***** Available data *****

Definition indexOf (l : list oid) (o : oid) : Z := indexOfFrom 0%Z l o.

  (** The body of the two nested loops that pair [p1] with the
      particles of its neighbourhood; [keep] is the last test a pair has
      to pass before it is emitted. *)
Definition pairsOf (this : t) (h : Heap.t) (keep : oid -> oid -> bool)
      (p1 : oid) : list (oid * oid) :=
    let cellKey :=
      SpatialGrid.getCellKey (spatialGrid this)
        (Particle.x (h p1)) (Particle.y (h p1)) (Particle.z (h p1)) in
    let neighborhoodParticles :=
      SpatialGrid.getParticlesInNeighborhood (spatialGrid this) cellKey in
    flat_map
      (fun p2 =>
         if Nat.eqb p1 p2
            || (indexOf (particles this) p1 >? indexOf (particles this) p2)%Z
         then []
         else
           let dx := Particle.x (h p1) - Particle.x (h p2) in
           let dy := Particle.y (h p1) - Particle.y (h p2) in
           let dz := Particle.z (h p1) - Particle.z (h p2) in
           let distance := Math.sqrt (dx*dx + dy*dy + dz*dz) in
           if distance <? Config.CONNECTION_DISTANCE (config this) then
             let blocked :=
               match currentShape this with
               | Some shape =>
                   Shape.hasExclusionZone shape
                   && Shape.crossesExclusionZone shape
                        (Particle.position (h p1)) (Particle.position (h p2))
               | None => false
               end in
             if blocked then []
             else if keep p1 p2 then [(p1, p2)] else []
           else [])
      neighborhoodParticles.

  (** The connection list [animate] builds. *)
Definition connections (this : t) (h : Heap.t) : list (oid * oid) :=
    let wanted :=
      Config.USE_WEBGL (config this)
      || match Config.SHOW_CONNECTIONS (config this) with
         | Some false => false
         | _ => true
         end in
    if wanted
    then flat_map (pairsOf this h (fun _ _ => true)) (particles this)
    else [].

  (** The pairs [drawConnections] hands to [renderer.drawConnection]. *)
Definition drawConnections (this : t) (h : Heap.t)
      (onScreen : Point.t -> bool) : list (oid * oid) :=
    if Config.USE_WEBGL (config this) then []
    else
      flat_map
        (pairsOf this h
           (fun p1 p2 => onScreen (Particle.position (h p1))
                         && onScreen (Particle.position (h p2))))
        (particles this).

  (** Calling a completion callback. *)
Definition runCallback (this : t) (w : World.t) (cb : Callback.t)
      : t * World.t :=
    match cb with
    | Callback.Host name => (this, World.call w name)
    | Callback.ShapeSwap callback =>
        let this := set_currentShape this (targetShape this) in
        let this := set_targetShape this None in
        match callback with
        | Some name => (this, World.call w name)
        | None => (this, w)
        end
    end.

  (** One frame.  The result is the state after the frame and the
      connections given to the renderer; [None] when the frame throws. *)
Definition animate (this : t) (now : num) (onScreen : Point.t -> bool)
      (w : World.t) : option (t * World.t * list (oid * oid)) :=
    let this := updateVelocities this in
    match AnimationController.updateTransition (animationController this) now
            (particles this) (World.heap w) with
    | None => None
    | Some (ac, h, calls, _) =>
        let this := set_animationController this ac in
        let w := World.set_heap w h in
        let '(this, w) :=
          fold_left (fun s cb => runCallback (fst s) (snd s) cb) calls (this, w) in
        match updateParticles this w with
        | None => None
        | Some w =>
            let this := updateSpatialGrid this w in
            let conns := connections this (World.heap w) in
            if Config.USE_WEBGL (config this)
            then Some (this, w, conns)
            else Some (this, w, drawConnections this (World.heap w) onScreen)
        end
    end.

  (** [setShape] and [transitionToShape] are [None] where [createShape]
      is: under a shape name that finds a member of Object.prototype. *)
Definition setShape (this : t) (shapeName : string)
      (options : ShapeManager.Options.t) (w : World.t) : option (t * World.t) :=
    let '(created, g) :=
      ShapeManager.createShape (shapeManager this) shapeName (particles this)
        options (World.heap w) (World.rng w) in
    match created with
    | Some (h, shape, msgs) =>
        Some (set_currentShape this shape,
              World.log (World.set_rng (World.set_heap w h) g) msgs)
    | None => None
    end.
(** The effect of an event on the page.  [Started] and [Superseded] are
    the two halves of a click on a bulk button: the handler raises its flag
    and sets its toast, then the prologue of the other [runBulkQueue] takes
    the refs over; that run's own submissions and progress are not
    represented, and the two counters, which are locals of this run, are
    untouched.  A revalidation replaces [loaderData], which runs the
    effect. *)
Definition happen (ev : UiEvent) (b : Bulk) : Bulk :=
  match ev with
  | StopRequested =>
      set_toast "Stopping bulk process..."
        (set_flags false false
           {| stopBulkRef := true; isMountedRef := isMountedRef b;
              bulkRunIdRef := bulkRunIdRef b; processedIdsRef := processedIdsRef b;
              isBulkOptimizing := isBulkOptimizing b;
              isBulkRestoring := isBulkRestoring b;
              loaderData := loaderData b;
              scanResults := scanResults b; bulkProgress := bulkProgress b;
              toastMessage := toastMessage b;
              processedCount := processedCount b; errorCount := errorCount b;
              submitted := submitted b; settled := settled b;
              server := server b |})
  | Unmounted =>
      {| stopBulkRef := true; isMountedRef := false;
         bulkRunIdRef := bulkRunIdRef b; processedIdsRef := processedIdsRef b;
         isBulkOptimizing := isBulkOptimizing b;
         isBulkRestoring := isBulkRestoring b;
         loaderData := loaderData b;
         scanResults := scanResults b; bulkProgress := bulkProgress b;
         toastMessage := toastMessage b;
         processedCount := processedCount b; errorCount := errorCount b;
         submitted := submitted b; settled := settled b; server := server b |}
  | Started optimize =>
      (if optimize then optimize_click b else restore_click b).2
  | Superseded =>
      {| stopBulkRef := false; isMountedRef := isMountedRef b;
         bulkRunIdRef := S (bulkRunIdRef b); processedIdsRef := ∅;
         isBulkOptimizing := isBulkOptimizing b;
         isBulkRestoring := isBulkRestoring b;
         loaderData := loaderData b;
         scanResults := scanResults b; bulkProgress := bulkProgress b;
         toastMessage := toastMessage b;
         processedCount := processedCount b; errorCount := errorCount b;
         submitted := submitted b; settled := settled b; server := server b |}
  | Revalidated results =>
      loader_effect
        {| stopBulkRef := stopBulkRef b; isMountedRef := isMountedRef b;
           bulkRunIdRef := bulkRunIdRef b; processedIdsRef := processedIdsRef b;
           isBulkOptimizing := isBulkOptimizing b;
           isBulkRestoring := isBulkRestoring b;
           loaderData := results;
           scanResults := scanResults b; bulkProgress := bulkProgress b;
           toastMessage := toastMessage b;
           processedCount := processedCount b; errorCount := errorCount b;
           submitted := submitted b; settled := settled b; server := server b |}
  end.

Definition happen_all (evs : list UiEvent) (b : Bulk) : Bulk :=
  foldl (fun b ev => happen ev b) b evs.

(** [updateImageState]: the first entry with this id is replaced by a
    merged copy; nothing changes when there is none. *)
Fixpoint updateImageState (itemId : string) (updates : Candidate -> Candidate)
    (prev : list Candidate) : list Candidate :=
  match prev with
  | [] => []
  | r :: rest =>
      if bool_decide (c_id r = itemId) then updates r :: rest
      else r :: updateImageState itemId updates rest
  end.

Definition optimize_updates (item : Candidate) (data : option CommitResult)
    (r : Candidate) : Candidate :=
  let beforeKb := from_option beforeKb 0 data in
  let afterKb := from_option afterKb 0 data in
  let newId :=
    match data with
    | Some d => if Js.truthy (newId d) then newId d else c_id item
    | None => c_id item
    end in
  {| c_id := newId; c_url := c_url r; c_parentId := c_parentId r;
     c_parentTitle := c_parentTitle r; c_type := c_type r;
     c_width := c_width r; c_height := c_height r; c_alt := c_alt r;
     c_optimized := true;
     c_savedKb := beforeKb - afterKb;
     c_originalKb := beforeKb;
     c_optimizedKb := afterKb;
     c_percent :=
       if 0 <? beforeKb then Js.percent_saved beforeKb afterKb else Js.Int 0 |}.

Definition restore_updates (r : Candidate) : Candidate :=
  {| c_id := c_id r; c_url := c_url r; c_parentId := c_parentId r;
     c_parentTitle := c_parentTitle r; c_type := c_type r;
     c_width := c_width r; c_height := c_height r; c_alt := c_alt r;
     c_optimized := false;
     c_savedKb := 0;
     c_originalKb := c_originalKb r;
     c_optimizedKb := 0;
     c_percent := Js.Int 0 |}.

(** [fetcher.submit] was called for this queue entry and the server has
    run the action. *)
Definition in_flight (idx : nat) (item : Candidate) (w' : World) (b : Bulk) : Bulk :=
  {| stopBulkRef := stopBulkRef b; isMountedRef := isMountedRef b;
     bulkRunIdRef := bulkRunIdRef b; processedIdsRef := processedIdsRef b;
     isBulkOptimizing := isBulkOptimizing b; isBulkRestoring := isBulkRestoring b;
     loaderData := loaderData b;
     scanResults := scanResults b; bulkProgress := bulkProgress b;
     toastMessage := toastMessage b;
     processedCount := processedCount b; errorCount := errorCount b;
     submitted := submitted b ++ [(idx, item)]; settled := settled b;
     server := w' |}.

*****
***** Available data *****

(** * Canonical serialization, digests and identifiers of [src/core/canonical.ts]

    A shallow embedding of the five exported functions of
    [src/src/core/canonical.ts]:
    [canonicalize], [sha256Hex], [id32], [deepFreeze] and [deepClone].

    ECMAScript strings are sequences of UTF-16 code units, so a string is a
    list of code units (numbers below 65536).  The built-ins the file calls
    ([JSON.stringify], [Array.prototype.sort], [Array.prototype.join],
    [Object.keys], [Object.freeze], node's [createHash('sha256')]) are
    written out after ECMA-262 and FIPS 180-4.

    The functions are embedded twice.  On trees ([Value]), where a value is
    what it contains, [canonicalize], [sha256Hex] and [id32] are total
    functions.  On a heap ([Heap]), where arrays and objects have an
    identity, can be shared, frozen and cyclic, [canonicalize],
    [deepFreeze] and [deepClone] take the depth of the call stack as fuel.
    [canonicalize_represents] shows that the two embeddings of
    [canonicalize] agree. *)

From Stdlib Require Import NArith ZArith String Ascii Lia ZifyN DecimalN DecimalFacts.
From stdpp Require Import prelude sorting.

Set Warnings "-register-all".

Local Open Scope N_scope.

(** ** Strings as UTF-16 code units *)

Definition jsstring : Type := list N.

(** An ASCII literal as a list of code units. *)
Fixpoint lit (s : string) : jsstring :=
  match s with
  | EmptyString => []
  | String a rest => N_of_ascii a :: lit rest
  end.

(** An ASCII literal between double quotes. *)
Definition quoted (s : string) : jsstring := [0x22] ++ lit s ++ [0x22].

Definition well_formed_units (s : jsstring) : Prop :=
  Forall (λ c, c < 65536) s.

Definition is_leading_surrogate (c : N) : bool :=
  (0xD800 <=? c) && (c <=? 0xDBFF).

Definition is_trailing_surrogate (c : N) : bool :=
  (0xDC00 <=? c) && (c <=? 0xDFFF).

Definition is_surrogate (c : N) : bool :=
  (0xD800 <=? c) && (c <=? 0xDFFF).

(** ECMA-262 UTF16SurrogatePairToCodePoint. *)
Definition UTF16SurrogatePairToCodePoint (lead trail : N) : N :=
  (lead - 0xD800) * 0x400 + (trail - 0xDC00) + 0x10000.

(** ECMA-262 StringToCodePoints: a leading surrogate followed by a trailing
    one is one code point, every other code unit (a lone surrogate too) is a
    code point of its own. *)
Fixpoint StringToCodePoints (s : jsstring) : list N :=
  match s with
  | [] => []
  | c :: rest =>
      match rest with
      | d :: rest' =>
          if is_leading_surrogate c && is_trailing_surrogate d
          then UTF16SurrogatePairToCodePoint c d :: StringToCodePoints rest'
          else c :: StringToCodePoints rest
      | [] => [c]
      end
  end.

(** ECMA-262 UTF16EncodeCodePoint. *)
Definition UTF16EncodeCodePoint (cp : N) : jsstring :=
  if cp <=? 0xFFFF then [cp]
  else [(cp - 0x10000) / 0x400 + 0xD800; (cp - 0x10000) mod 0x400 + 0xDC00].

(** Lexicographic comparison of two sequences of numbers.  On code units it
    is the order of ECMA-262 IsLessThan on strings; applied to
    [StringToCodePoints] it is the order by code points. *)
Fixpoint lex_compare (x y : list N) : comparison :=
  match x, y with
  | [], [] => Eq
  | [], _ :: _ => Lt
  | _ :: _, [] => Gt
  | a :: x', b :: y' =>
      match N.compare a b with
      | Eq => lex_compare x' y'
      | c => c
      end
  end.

*****

* **Task prompt**
Which lines above run from the one containing "Definition indexOf (l" to the one containing "if Nat.eqb p1 p2"? Give them again exactly, both ends included.

* **Worked solution**
Definition indexOf (l : list oid) (o : oid) : Z := indexOfFrom 0%Z l o.

  (** The body of the two nested loops that pair [p1] with the
      particles of its neighbourhood; [keep] is the last test a pair has
      to pass before it is emitted. *)
Definition pairsOf (this : t) (h : Heap.t) (keep : oid -> oid -> bool)
      (p1 : oid) : list (oid * oid) :=
    let cellKey :=
      SpatialGrid.getCellKey (spatialGrid this)
        (Particle.x (h p1)) (Particle.y (h p1)) (Particle.z (h p1)) in
    let neighborhoodParticles :=
      SpatialGrid.getParticlesInNeighborhood (spatialGrid this) cellKey in
    flat_map
      (fun p2 =>
         if Nat.eqb p1 p2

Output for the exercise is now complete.